In short, in 2005, Valentine Cawley, Ainan's father, heard that his son, then age 6.5, had taken an interest in a chemistry textbook, and by age 7 obtained a grade "C" in an so-called "O Level" chemistry test, a test designed for ordinary age 16 children, after which his father began to sell if not over-sell his son, via blogging, phone calls, and news interviews, as an "IQ 349" child prodigy, so to get educational sponsorship. This was one of the top five "inflated IQs", found by Libb Thims, as listed in his infamous Thims 32 ranking (2010).

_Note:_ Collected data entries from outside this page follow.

Lemma steps_weaken (P Q : input → Prop) s ev s' : (∀ i, P i → Q i) → steps P s ev s' → steps Q s ev s'.
Proof. intros H. induction 1; econstructor; eauto. Qed.
Lemma accounts_refl v5 k exact a : accounts v5 k exact a [] a.
Proof. by apply accounts_eq. Qed.
Lemma accounts_trans v5 k (e1 e2 e : Prop) a l a1 l' a2 : accounts v5 k e1 a l a1 → accounts v5 k e2 a1 l' a2 → (e → e1) → (e → e2) →
  accounts v5 k e a (l ++ l') a2.
Proof.
  intros [H1 H1'] [H2 H2'] He1 He2. unfold accounts. rewrite !count_app. split; [lia|]. intros He. specialize (H1' (He1 He)). specialize (H2' (He2 He)). lia.
Qed.
Lemma steps_once v5 k (exact : bool) rest s ev s' : steps (λ i, version_ok v5 i ∧ (exact = true → unmarked i)) s ev s' → wf rest s → versions v5 (abs s) →
  wf rest s' ∧ versions v5 (abs s') ∧ accounts v5 k (exact = true) (abs s) (abs_events ev) (abs s').
Proof.
  induction 1 as [s|now i s rc s1 ev s2 ev' [Hal Hun] Hok Hrun _ IH|t c pubs pend ns nr t0 ev s2 _ IH]; intros Hwf Hv.
  - split; [done|]. split; [done|]. apply accounts_refl.
  - destruct (handle_follows rest now i s Hwf Hok) as (rc' & s1' & ev1 & Hrun' & Hwf1 & Habs & _).
    rewrite Hrun in Hrun'. injection Hrun' as <- <- <-.
    pose proof (astep_once v5 k (noPendingWrites (net (snd s)) (socket (fst s))) i (abs s) Hal Hv) as Ho.
    rewrite <-Habs in Ho. destruct Ho as [Hv1 Ho].
    destruct (IH Hwf1 Hv1) as (Hwf2 & Hv2 & Ho2). split; [done|]. split; [done|].
    rewrite abs_events_app. by eapply accounts_trans.
  - apply IH; [by eapply wf_same|done].
Qed.

(** ** The clients of a process *)

Definition process_ok (cs : list Clients) (sh : shared (T:=T)) : Prop :=
  own_ok (concat (owners <$> cs) ++ (snd <$> pending_writes sh)) (publications sh) ∧ Forall client_ok cs.

Fixpoint find_client (sock : Z) (cs : list Clients) : option Clients :=
  match cs with
  | [] => None
  | c :: cs' => if socket c =? sock then Some c else find_client sock cs'
  end.

Lemma on_client_found sock cs c : find_client sock cs = Some c →
  ∃ cs1 cs2, cs = cs1 ++ c :: cs2 ∧
    ∀ (h : proto (T:=T) Z) sh a c' sh' ev, h (c, sh) = Some (a, (c', sh'), ev) →
      on_client sock h cs sh = Some (a, (cs1 ++ c' :: cs2, sh'), ev).
Proof.
  intros Hf. induction cs as [|k cs IH]; cbn [find_client on_client] in *; [done|].
  destruct (Z.eqb_spec (socket k) sock) as [He|He].
  - injection Hf as ->. exists [], cs. split; [done|]. intros h sh a c' sh' ev Hh. by rewrite Hh.
  - destruct (IH Hf) as (cs1 & cs2 & -> & Hrun). exists (k :: cs1), cs2.
    split; [done|]. intros h sh a c' sh' ev Hh. by rewrite (Hrun _ _ _ _ _ _ Hh).
Qed.

Lemma owners_split cs1 c cs2 pend : concat (owners <$> cs1 ++ c :: cs2) ++ pend ≡ₚ
  owners c ++ pend ++ (concat (owners <$> cs1) ++ concat (owners <$> cs2)).
Proof. rewrite fmap_app, fmap_cons, concat_app. cbn [concat]. solve_Permutation. Qed.

Lemma process_wf cs1 c cs2 sh : process_ok (cs1 ++ c :: cs2) sh →
  wf (concat (owners <$> cs1) ++ concat (owners <$> cs2)) (c, sh).
Proof.
  intros [Hown Hcs]. rewrite owners_split in Hown. split; [done|].
  rewrite Forall_app, Forall_cons in Hcs. naive_solver.
Qed.

(** The view of a client only depends on its own publications. *)
Lemma abs_other c sh sh' : (∀ id, id ∈ owners c → publications sh' !! id = publications sh !! id) →
  a_out (abs (c, sh')) = a_out (abs (c, sh)) ∧ a_in (abs (c, sh')) = a_in (abs (c, sh)).
Proof.
  unfold owners. intros H. cbn. split; [apply out_view_ext|apply in_view_ext];
    intros id Hid; apply H; rewrite elem_of_app; auto.
Qed.

(** Releasing a list of messages removes exactly their publications. *)
Lemma release_all_ok l os pubs : own_ok (pubs_of l ++ os) pubs → ∃ pubs',
  release_all l pubs = Some pubs' ∧ own_ok os pubs' ∧ (∀ id, id ∈ os → pubs' !! id = pubs !! id).
Proof.
  revert pubs. induction l as [|m l IH]; intros pubs Hown; cbn [release_all]; [by exists pubs|].
  rewrite pubs_of_cons in Hown. destruct (publish m) as [id|]; cbn [option_list app] in Hown; [|by apply IH].
  rewrite (own_release id _ pubs Hown) by (by left). cbn [mbind option_bind].
  destruct (IH _ (own_delete _ _ _ Hown)) as (pubs' & Hrun & Hown' & Hsame).
  exists pubs'. split; [done|]. split; [done|]. intros k Hk. rewrite Hsame by done.
  apply lookup_delete_ne. intros ->. destruct Hown as [[Hn _]%NoDup_cons _ _].
  apply Hn. rewrite elem_of_app. auto.
Qed.

(** ** Properties *)

(** C1: the handlers implement the machine of the QoS 1 and 2 exchanges: on every
    input and from every state that keeps the ownership of the publications, a
    handler ends without an access through NULL or to a freed publication, its
    effect on the exchanges and on the counters, the packets it sends and the
    messages it delivers are those of the abstract machine, it keeps the
    invariant, and it leaves alone the publications of the other clients and of
    the writes under way. *)
Theorem handlers_refine rest now i s : wf rest s → input_ok i s →
  ∃ rc s' ev, handle now i s = Some (rc, s', ev) ∧ wf rest s' ∧
    (abs s', abs_events ev) = astep (noPendingWrites (net (snd s)) (socket (fst s))) i (abs s) ∧
    socket (fst s') = socket (fst s) ∧
    (∀ id, id ∈ (snd <$> pending_writes (snd s)) ++ rest →
       publications (snd s') !! id = publications (snd s) !! id).
Proof. apply handle_follows. Qed.

(** C2: exactly once: over any run of a session whose incoming PUBLISHes are all of
    MQTT 5 or all of an earlier version, and whose outgoing ones have a QoS of 0 to 2
    and a free identifier, at any times, in any order and whatever the state of the
    socket, the QoS 2 messages delivered under an identifier are at most as many as
    the PUBCOMPs sent for it (one more while an exchange of MQTT 5, which delivers
    early, is open): repeated PUBLISHes are never delivered twice.  They are as many
    when no PUBREL received is marked as a duplicate: no exchange is completed
    without delivery.  (A marked PUBREL of an unknown identifier is answered too.) *)
Theorem exactly_once v5 k rest s ev s' : wf rest s → versions v5 (abs s) →
  (steps (version_ok v5) s ev s' →
   (count (is_delivery k) (abs_events ev) + ahead v5 k (abs s) ≤ count (is_pubcomp k) (abs_events ev) + ahead v5 k (abs s'))%nat) ∧
  (steps (λ i, version_ok v5 i ∧ unmarked i) s ev s' →
   (count (is_delivery k) (abs_events ev) + ahead v5 k (abs s) = count (is_pubcomp k) (abs_events ev) + ahead v5 k (abs s'))%nat).
Proof.
  intros Hwf Hv. split; intros Hst.
  - apply (steps_once v5 k false rest s ev s'); [|done..]. eapply steps_weaken; [|exact Hst]. by intros i ?.
  - apply (steps_once v5 k true rest s ev s'); [|done..]. eapply steps_weaken; [|exact Hst]. by intros i [? ?].
Qed.
(** The buffers written, whole or not. *)
Lemma write_buffers_files file bufs total written f c : files f !! file = Some c →
  let '(total', written', f') := write_buffers file bufs total written f in
  ∃ d, files f' = <[file := c ++ d]> (files f) ∧ written' - written ≤ total' - total ∧
    (written' - written = total' - total → d = concat bufs).
Proof.
  revert total written f c. induction bufs as [|b bufs IH]; intros total written f c Hc; cbn [write_buffers].
  { exists []. rewrite app_nil_r. split; [by rewrite insert_id|]. split; [lia|done]. }
  pose proof (fwrite_files file b f) as Hw. destruct (fwrite file b f) as [n f1]. destruct Hw as [Hn Hf].
  rewrite Hc in Hf. cbn [default] in Hf.
  assert (Hc1 : files f1 !! file = Some (c ++ take (Z.to_nat n) b)) by (rewrite Hf; apply lookup_insert_eq).
  specialize (IH (total + len b) (written + n) f1 _ Hc1).
  destruct (write_buffers file bufs _ _ f1) as [[total' written'] f']. destruct IH as (d & Hf' & Hle & Heq).
  exists (take (Z.to_nat n) b ++ d). split; [|split; [lia|]].
  - rewrite Hf', Hf, insert_insert_eq, app_assoc. done.
  - intros E. cbn [concat]. rewrite (take_ge b) by lia. rewrite Heq by lia. done.
Qed.

Lemma pstremove_laws dir key f : dir_ok dir (files f) →
  let '(rc, f') := pstremove (Some dir) key f in
  dir_ok dir (files f') ∧
  ((rc = 0 ∧ dir_contents dir (files f') = delete key (dir_contents dir (files f))) ∨
   (rc = MQTTCLIENT_PERSISTENCE_ERROR ∧ dir_contents dir (files f') = dir_contents dir (files f))).
Proof.
  intros Hok. unfold pstremove. pose proof (unlink_files (record_path dir key) f) as H.
  destruct (unlink _ f) as [e f']. destruct H as [[-> Hf]|(n & -> & Hf & Hn)].
  - rewrite Hf. split; [by apply dir_ok_delete|]. left. split; [done|apply dir_contents_delete].
  - rewrite Hf. split; [done|]. destruct (Z.eqb_spec n ENOENT) as [E|E]; [left|by right].
    split; [done|]. symmetry. apply delete_id. rewrite dir_contents_lookup. by apply Hn.
Qed.

Lemma pstput_laws dir key bufs f : dir_ok dir (files f) → good_key key →
  let '(rc, f') := pstput (Some dir) key bufs f in
  dir_ok dir (files f') ∧
  ((rc = 0 ∧ dir_contents dir (files f') = <[key := concat bufs]> (dir_contents dir (files f))) ∨
   (rc = MQTTCLIENT_PERSISTENCE_ERROR ∧
    ∀ k', k' ≠ key → dir_contents dir (files f') !! k' = dir_contents dir (files f) !! k')).
Proof.
  intros Hok Hk. unfold pstput. set (file := record_path dir key).
  pose proof (fopen_files file f) as Ho. destruct (fopen_wb file f) as [ok f1]. destruct ok; cbn iota.
  2: { cbn. rewrite Ho. split; [done|]. right. done. }
  assert (Hc1 : files f1 !! file = Some []) by (rewrite Ho; apply lookup_insert_eq).
  pose proof (write_buffers_files file bufs 0 0 f1 [] Hc1) as Hw.
  destruct (write_buffers file bufs 0 0 f1) as [[total written] f2]. destruct Hw as (d & Hf2 & _ & Heq).
  rewrite Ho, insert_insert_eq in Hf2. cbn [app] in Hf2. rewrite <-(fclose_files file f2) in Hf2. set (f4 := fclose file f2) in *.
  destruct (Z.eqb_spec written total) as [E|E].
  - rewrite Hf2. split; [by apply dir_ok_insert|]. left. split; [done|]. unfold file. rewrite dir_contents_insert, Heq by lia. done.
  - assert (Hok2 : dir_ok dir (files f4)) by (rewrite Hf2; by apply dir_ok_insert).
    pose proof (pstremove_laws dir key f4 Hok2) as Hr. destruct (pstremove (Some dir) key f4) as [rc f3]. cbn [snd].
    destruct Hr as [Hok3 Hr]. split; [done|]. right. split; [done|]. intros k' Hne.
    assert (H2 : dir_contents dir (files f4) !! k' = dir_contents dir (files f) !! k').
    { rewrite Hf2. unfold file. rewrite dir_contents_insert. by rewrite lookup_insert_ne. }
    destruct Hr as [[_ ->]|[_ ->]]; [|done]. by rewrite lookup_delete_ne.
Qed.

Lemma is_regular_files p f : is_regular p f = true ↔ is_Some (files f !! p).
Proof.
  unfold is_regular. rewrite <-lstat_files. destruct (lstat p f) as [[|]|]; (split; [done|]); intros H; congruence.
Qed.
Lemma window_step M w t :
  length M = 16%nat → (t < 80)%nat →
  let W := schedule 64 M in
  window W w t →
  let w' := if (16 <=? t)%nat
    then <[(t `mod` 16)%nat := ROTATE_LEFT32 (w !!! ((t + 13) `mod` 16)%nat .^ w !!! ((t + 8) `mod` 16)%nat
                               .^ w !!! ((t + 2) `mod` 16)%nat .^ w !!! (t `mod` 16)%nat) 1]> w
    else w in
  window W w' (S t) ∧ w' !!! (t `mod` 16)%nat = W !!! t.
Proof.
  intros HM Ht W [Hl Hw] w'.
  assert (Hnew : w' !!! (t `mod` 16)%nat = W !!! t).
  { unfold w'. destruct (Nat.leb_spec 16 t) as [H16|H16].
    - assert (t `mod` 16 < 16)%nat by (apply Nat.mod_upper_bound; lia).
      rewrite list_lookup_total_insert_eq by lia. unfold W. rewrite (schedule_step 64 M t HM) by lia.
      fold W. change (ROTATE_LEFT32 ?x 1) with (ROTL 1 x). f_equal.
      assert (Hback : ∀ k, (1 ≤ k ≤ 16)%nat → w !!! ((t + (16 - k)) `mod` 16)%nat = W !!! (t - k)%nat).
      { intros k Hk. rewrite <-(Hw (t - k)%nat) by lia. f_equal.
        replace (t + (16 - k))%nat with ((t - k) + 1 * 16)%nat by lia. apply Nat.Div0.mod_add. }
      pose proof (Hback 3%nat ltac:(lia)) as E1. pose proof (Hback 8%nat ltac:(lia)) as E2.
      pose proof (Hback 14%nat ltac:(lia)) as E3. pose proof (Hback 16%nat ltac:(lia)) as E4.
      cbn [Nat.sub] in E1, E2, E3. rewrite Nat.sub_diag, Nat.add_0_r in E4. by rewrite E1, E2, E3, E4.
    - apply Hw. lia. }
  split; [|done]. split.
  - unfold w'. destruct (16 <=? t)%nat; [by rewrite length_insert|done].
  - intros j Hj. destruct (decide (j = t)) as [->|Hne]; [done|]. unfold w'.
    destruct (Nat.leb_spec 16 t) as [H16|H16]; [|apply Hw; lia].
    rewrite list_lookup_total_insert_ne; [apply Hw; lia|].
    intros Heq. pose proof (Nat.Div0.div_mod t 16). pose proof (Nat.Div0.div_mod j 16).
    lia.
Qed.

Lemma round_step_fips M w v t :
  length M = 16%nat → (t < 80)%nat → window (schedule 64 M) w t →
  let '(b', w') := round_step (to_list v, w) t in
  b' = to_list (fips_step (schedule 64 M) v t) ∧ window (schedule 64 M) w' (S t).
Proof.
  intros HM Ht Hw. destruct v as [[[[a b] c] d] e].
  destruct (window_step M w t HM Ht Hw) as [Hw' Hnew].
  unfold round_step. cbv zeta. rewrite Hnew. split; [|exact Hw'].
  cbn [to_list fips_step lookup_total list_lookup_total].
  rewrite u32_s32. f_equal. unfold f_t, K_t. f_equal.
  change (ROTATE_LEFT32 a 5) with (ROTL 5 a).
  destruct (t <? 20)%nat, (t <? 40)%nat, (t <? 60)%nat; rewrite ?Ch_lor, ?Maj_lor; unfold Parity; lia.
Qed.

At about age 15, Cawley dropped off the radar. Presently, Cawley, in his 20s, doing weightlifting and working to get a music degree.
In 1999, Cawley, at age 2 weeks, as reported by his father Valentine Cawley, who seemed, at this point, already to have "child prodigy" visions in mind, said the word water or “Ayer” (water in Malay), the earliest on record (see: age of first spoken word). We can compare this feat with that reported by Agustin Mello in respect to his son Adragon Mello, who said his son was speaking at 6 weeks and, similar to Valentine, reported that his son Adragon had an IQ of 400. Both fathers, Valentine Cawley and Agustin Mello, had "forced prodigy" visions in their mind, which they were attempting to channel through the raising of their son, albeit in an over-selling manner.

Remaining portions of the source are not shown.